UPDATE: I just switched the code around so that observations are indexed on columns and samples are indexed on rows, and then I transpose X in the last step. This will make the routine more efficient, since Matlab allocates memory for numeric arrays column-wise - hence it is faster when performing operations down the columns of an array (as opposed to across the rows). Note, you will only notice the speed-up for large N.
FINAL THOUGHT: These days, the JIT accelerator is very good at making single loops in Matlab efficient (double loops are still pretty slow). Therefore personally I'm of the opinion that every time you try and obtain a fully-vectorized solution in Matlab, ie no loops, you should weigh up whether the effort involved in finding a clever solution is worth the slight gains in efficiency to be made over an easier-to-obtain method that utilizes a single loop. And it is important to remember that fully-vectorized solutions are sometimes slower than solutions involving single loops when T and N are small!
I'd like to propose another vectorized solution.

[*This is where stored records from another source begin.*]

(** ** Raising before any backend work *)

(** C4, as amended: on a pair the gate lets through, static quantization
    with a null data source makes [execute] of either strategy raise the
    [ValueError] of lines 89 and 235 at once: the world is unchanged and the
    log is empty, so no builder, network or other backend object was made. *)
Theorem static_without_data_raises_first B device :
  in_support_table device (Some STATIC) →
  (∀ model mp tfms ths w,
     PyTorchTensorRTCompiler.execute B device model mp tfms ths
       (Some STATIC) None w
     = mkOutcome
         (Raise (ValueError "Input data is required for static quantization."))
         w [])
  ∧ (∀ model mp tfms ths w,
     ONNXTensorRTCompiler.execute B device model mp tfms ths
       (Some STATIC) None w
     = mkOutcome
         (Raise (ValueError "Input data is required for static quantization."))
         w []).
Proof.
  intros Hq. split; intros;
    unfold PyTorchTensorRTCompiler.execute, ONNXTensorRTCompiler.execute;
    unfold mbind at 1, M_bind at 1; rewrite supported_run;
    rewrite (bool_decide_eq_true_2 _ Hq); reflexivity.
Qed.

Lemma static_without_data_raises_first_witness :
  in_support_table GPU (Some STATIC)
  ∧ ONNXTensorRTCompiler.execute Scenario.backend GPU "model.onnx"
      Scenario.params (Some 0%nat) None (Some STATIC) None Scenario.world
    = mkOutcome
        (Raise (ValueError "Input data is required for static quantization."))
        Scenario.world [].
Proof.
  assert (in_support_table GPU (Some STATIC)) as H.
  { by rewrite gpu_supports. }
  split; [exact H|].
  apply (static_without_data_raises_first Scenario.backend GPU H).
Defined.

(** C4 as stated fails: on a cpu the gate answers first, and a call with
    static quantization and no data returns without raising. *)
Lemma static_without_data_on_cpu_returns :
  result (PyTorchTensorRTCompiler.execute Scenario.backend CPU 0
            Scenario.params (Some 0%nat) None (Some STATIC) None
            Scenario.world) = Ok tt
  ∧ result (ONNXTensorRTCompiler.execute Scenario.backend CPU "model.onnx"
              Scenario.params (Some 0%nat) None (Some STATIC) None
              Scenario.world) = Ok tt.
Proof. split; by vm_compute. Qed.

(** ** One result per returning call *)

(** C2, as amended: a call of [execute], on either strategy, that returns
    produces exactly one of a compiled artifact and the explicit absent
    result, never both and never neither: the artifact when the pair is in
    the support table, the absent result when it is not.  A call that
    raises produces neither and leaves [compiled_model] as it was. *)
Theorem one_result_per_returning_call B device q :
  (∀ model mp tfms ths data w,
     let o := PyTorchTensorRTCompiler.execute B device model mp tfms ths q
                data w in
     one_result_or_none device q w (result o) (final o) (events o))
  ∧ (∀ model mp tfms ths data w,
     let o := ONNXTensorRTCompiler.execute B device model mp tfms ths q
                data w in
     one_result_or_none device q w (result o) (final o) (events o)).
Proof.
  split; intros model mp tfms ths data w o; subst o;
    match goal with
    | |- one_result_or_none _ _ _ (result (?m _)) _ _ =>
        change (wp m w (one_result_or_none device q w))
    end;
    unfold one_result_or_none;
    destruct (decide (in_support_table device q));
    wp_exec; repeat split;
    first [ reflexivity
          | by count_events
          | eexists; split; [reflexivity|find_event] ].
Qed.

(** C2 as stated fails on a call that raises: static quantization without
    data on a gpu produces neither an artifact nor the absent result. *)
Lemma raising_call_produces_neither :
  let o := PyTorchTensorRTCompiler.execute Scenario.backend GPU 0
             Scenario.params (Some 0%nat) None (Some STATIC) None
             Scenario.world in
  result o
  = Raise (ValueError "Input data is required for static quantization.")
  ∧ count is_artifact (events o) = 0%nat
  ∧ count is_absent (events o) = 0%nat
  ∧ compiled_model (final o) = compiled_model Scenario.world.
Proof. by vm_compute. Qed.

(** ** The calibration cache *)

(** C3, as amended: when a static-quantization call of the native-graph
    strategy on a supported pair returns, the file [calibration.cache] does
    not exist afterwards; when the call raises, no file was removed: the
    cleanup of lines 188-189 stands after the backend call and is skipped
    by an exception. *)
Theorem calibration_cache_removed_on_success
    B device model mp tfms ths data w :
  in_support_table device (Some STATIC) →
  let o := PyTorchTensorRTCompiler.execute B device model mp tfms ths
             (Some STATIC) data w in
  match result o with
  | Ok _ => "calibration.cache" ∉ fs (final o)
  | Raise _ => count is_os_remove (events o) = 0%nat
  end.
Proof.
  intros Hq o; subst o. by_wp. wp_exec; try reflexivity; simpl;
    first
      [ apply not_elem_of_difference; right; by apply elem_of_singleton
      | match goal with
        | H : bool_decide _ = false |- _ =>
            exact (bool_decide_eq_false_1 _ H)
        end ].
Qed.

Lemma calibration_cache_removed_on_success_witness :
  in_support_table GPU (Some STATIC)
  ∧ "calibration.cache"
    ∉ fs (final (PyTorchTensorRTCompiler.execute Scenario.backend GPU 0
                   Scenario.params (Some 0%nat) None (Some STATIC)
                   (Some Scenario.data) Scenario.world)).
Proof.
  assert (in_support_table GPU (Some STATIC)) as H.
  { by rewrite gpu_supports. }
  split; [exact H|].
  apply (calibration_cache_removed_on_success Scenario.backend GPU 0
           Scenario.params (Some 0%nat) None (Some Scenario.data)
           Scenario.world H).
Defined.

(** C3 as stated fails on the failure path: the cache is absent before the
    call, the embedded compiler writes it and then raises, and the file
    exists after the call. *)
Lemma calibration_cache_survives_failed_compile :
  let o := PyTorchTensorRTCompiler.execute Scenario.failing_compile_backend
             GPU 0 Scenario.params (Some 0%nat) None (Some STATIC)
             (Some Scenario.data) Scenario.world in
  ("calibration.cache" ∉ fs Scenario.world)
  ∧ result o = Raise (BackendError "unsupported operator")
  ∧ "calibration.cache" ∈ fs (final o).
Proof.
  split; [|split].
  - apply (bool_decide_unpack _). by vm_compute.
  - by vm_compute.
  - apply (bool_decide_unpack _). by vm_compute.
Qed.

(** ** Half precision *)

Lemma fresh_storage_ne (h : gmap nat ModuleState) (l : nat) s f :
  h !! l = Some s → fresh (dom (alter f l h)) ≠ l.
Proof.
  intros Hl Heq. apply (is_fresh (dom (alter f l h))). rewrite Heq.
  apply elem_of_dom. rewrite lookup_alter, decide_True by done.
  rewrite Hl. by eexists.
Qed.

(** Inversion of the membership of an event in a computed log. *)
Ltac invert_event H :=
  cbn [app] in H;
  repeat lazymatch type of H with
    | _ ∈ [] => by apply elem_of_nil in H
    | _ ∈ _ :: _ =>
        apply elem_of_cons in H as [H|H]; [try discriminate H|]
    | _ ∈ _ ++ _ => apply elem_of_app in H as [H|H]
    | _ ∈ _ <$> _ =>
        apply list_elem_of_fmap in H as (?&?&?); discriminate
    | _ ∈ ?evs =>
        lazymatch goal with
        | HF : Forall _ evs |- _ =>
            apply (preparation_elem _ _ HF) in H; discriminate H
        end
    end.

(** Projections of updated worlds. *)
Ltac world_simpl :=
  cbn [heap pipelines fs compiled_model model_orig set_heap set_pipelines
       set_fs set_compiled_model set_model_orig storage_of with_storage] in *.

(** C7, as amended: on a supported pair, when the quantization check
    passes and a pipeline is given, a half-precision call of the
    native-graph strategy appends exactly one half-precision transformation
    at the end of the pipeline (whether or not a later step raises); the
    parameters of the original model are never cast: what the backend
    compiles is a deep copy in other storage, and that copy is the one cast
    to 16-bit floats.  The original is not left untouched: line 148 moves
    it to the accelerator and puts it in evaluation mode in place. *)
Theorem half_cast_on_deep_copy B device model mp p ths data w l s :
  in_support_table device (Some HALF) →
  check_quantization B (Some HALF) ths = Ok tt →
  pipelines w !! p = Some l →
  heap w !! model = Some s →
  let o := PyTorchTensorRTCompiler.execute B device model mp (Some p) ths
             (Some HALF) data w in
  pipelines (final o) !! p = Some (l ++ [HalfPrecisionTransformation])
  ∧ (heap (final o) !! model = Some s
     ∨ heap (final o) !! model = Some (cuda_eval s))
  ∧ ∀ obj specs prec cal,
      TrtCompile obj specs prec cal ∈ events o →
      storage_of obj ≠ model
      ∧ m_dtype <$> heap (final o) !! storage_of obj = Some torch_half.
Proof.
  intros Hq Hc Hp Hm o; subst o.
  pose proof (fresh_storage_ne (heap w) model s cuda_eval Hm) as Hfresh.
  by_wp. wp_exec.
  all: world_simpl.
  all: split; [by rewrite lookup_alter_eq, Hp|].
  all: split;
    [ first [ by left
            | right; by rewrite ?lookup_alter_ne, ?lookup_insert_ne,
                lookup_alter_eq, Hm by done ]
    | ].
  all: intros obj specs prec cal Hin; invert_event Hin.
  all: inversion Hin; subst; clear Hin; cbn [storage_of].
  all: split; [exact Hfresh|by rewrite lookup_alter_eq, lookup_insert_eq].
Qed.

Lemma half_cast_on_deep_copy_witness :
  pipelines
    (final (PyTorchTensorRTCompiler.execute Scenario.backend GPU 0
              Scenario.params (Some 0%nat) None (Some HALF)
              (Some Scenario.data) Scenario.world)) !! 0%nat
  = Some ([OtherTransformation 7] ++ [HalfPrecisionTransformation]).
Proof.
  refine (proj1 (half_cast_on_deep_copy Scenario.backend GPU 0
            Scenario.params 0 None (Some Scenario.data) Scenario.world
            [OtherTransformation 7] Scenario.original_model _ _ _ _)).
  - by rewrite gpu_supports.
  - reflexivity.
  - by vm_compute.
  - by vm_compute.
Defined.

(** C7 as stated fails twice: on a cpu the gate rejects the half-precision
    call and nothing is appended to the pipeline; and on a gpu the call
    that succeeds has modified the original model, which is now on the
    accelerator and in evaluation mode. *)
Lemma half_request_counterexample :
  pipelines
    (final (PyTorchTensorRTCompiler.execute Scenario.backend CPU 0
              Scenario.params (Some 0%nat) None (Some HALF)
              (Some Scenario.data) Scenario.world)) !! 0%nat
  = Some [OtherTransformation 7]
  ∧ heap Scenario.world !! 0%nat = Some (mkModule torch_float32 false true)
  ∧ result (PyTorchTensorRTCompiler.execute Scenario.backend GPU 0
              Scenario.params (Some 0%nat) None (Some HALF)
              (Some Scenario.data) Scenario.world) = Ok tt
  ∧ heap
      (final (PyTorchTensorRTCompiler.execute Scenario.backend GPU 0
                Scenario.params (Some 0%nat) None (Some HALF)
                (Some Scenario.data) Scenario.world)) !! 0%nat
    = Some (mkModule torch_float32 true false).
Proof. repeat split; by vm_compute. Qed.

(** ** Input tensors *)

Lemma to_backend_tensor_dtype t :
  t_dtype (PyTorchTensorRTCompiler.to_backend_tensor t)
  = if decide (t_dtype t = torch_int64) then torch_int32 else t_dtype t.
Proof.
  unfold PyTorchTensorRTCompiler.to_backend_tensor.
  destruct t as [[] sh c]; reflexivity.
Qed.

Lemma to_backend_tensor_shape t :
  t_shape (PyTorchTensorRTCompiler.to_backend_tensor t) = t_shape t
  ∧ t_cuda (PyTorchTensorRTCompiler.to_backend_tensor t) = true.
Proof.
  unfold PyTorchTensorRTCompiler.to_backend_tensor.
  by destruct (bool_decide _).
Qed.

Lemma input_spec_of_int64 dtype t :
  t_dtype t = torch_int64 →
  in_dtype (PyTorchTensorRTCompiler.input_spec dtype
              (PyTorchTensorRTCompiler.to_backend_tensor t)) = torch_int32.
Proof.
  intros Ht. unfold PyTorchTensorRTCompiler.input_spec. cbn [in_dtype].
  rewrite to_backend_tensor_dtype, Ht. simpl.
  by destruct (bool_decide (dtype = torch_half)).
Qed.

So, first we should set the parameters and generate random Jumpls. I used the same set of parameters as Colin T Bowers:
% Set the parameters
LB = 0; % Lower bound
UB = 20; % Upper bound
T = 1000; % Number of observations
N = 3; % Number of samples
X0 = (1/2) * (UB + LB); % Arbitrary start point halfway between LB and UB
% Generate the jumps
Jump = randn(N, T-1);
But I changed generation code:
% Generate initial data without bounds
X = cumsum(Jump, 2);
% Apply bounds
Amplitude = UB - LB;
nsteps = ceil( max(abs(X(:))) / Amplitude - 0.5 );
for ii = 1:nsteps
ind = abs(X) > (1/2) * Amplitude;
X(ind) = Amplitude * sign(X(ind)) - X(ind);
end
% Shifting X
X = X0 + X;
So, instead of for loop I'm using cumsum function with smart post-processing.
N.B. This solution works significantly slower than Colin T Bowers's one for tight bounds (Amplitude < 5), but for loose bounds (Amplitude > 20) it works much faster.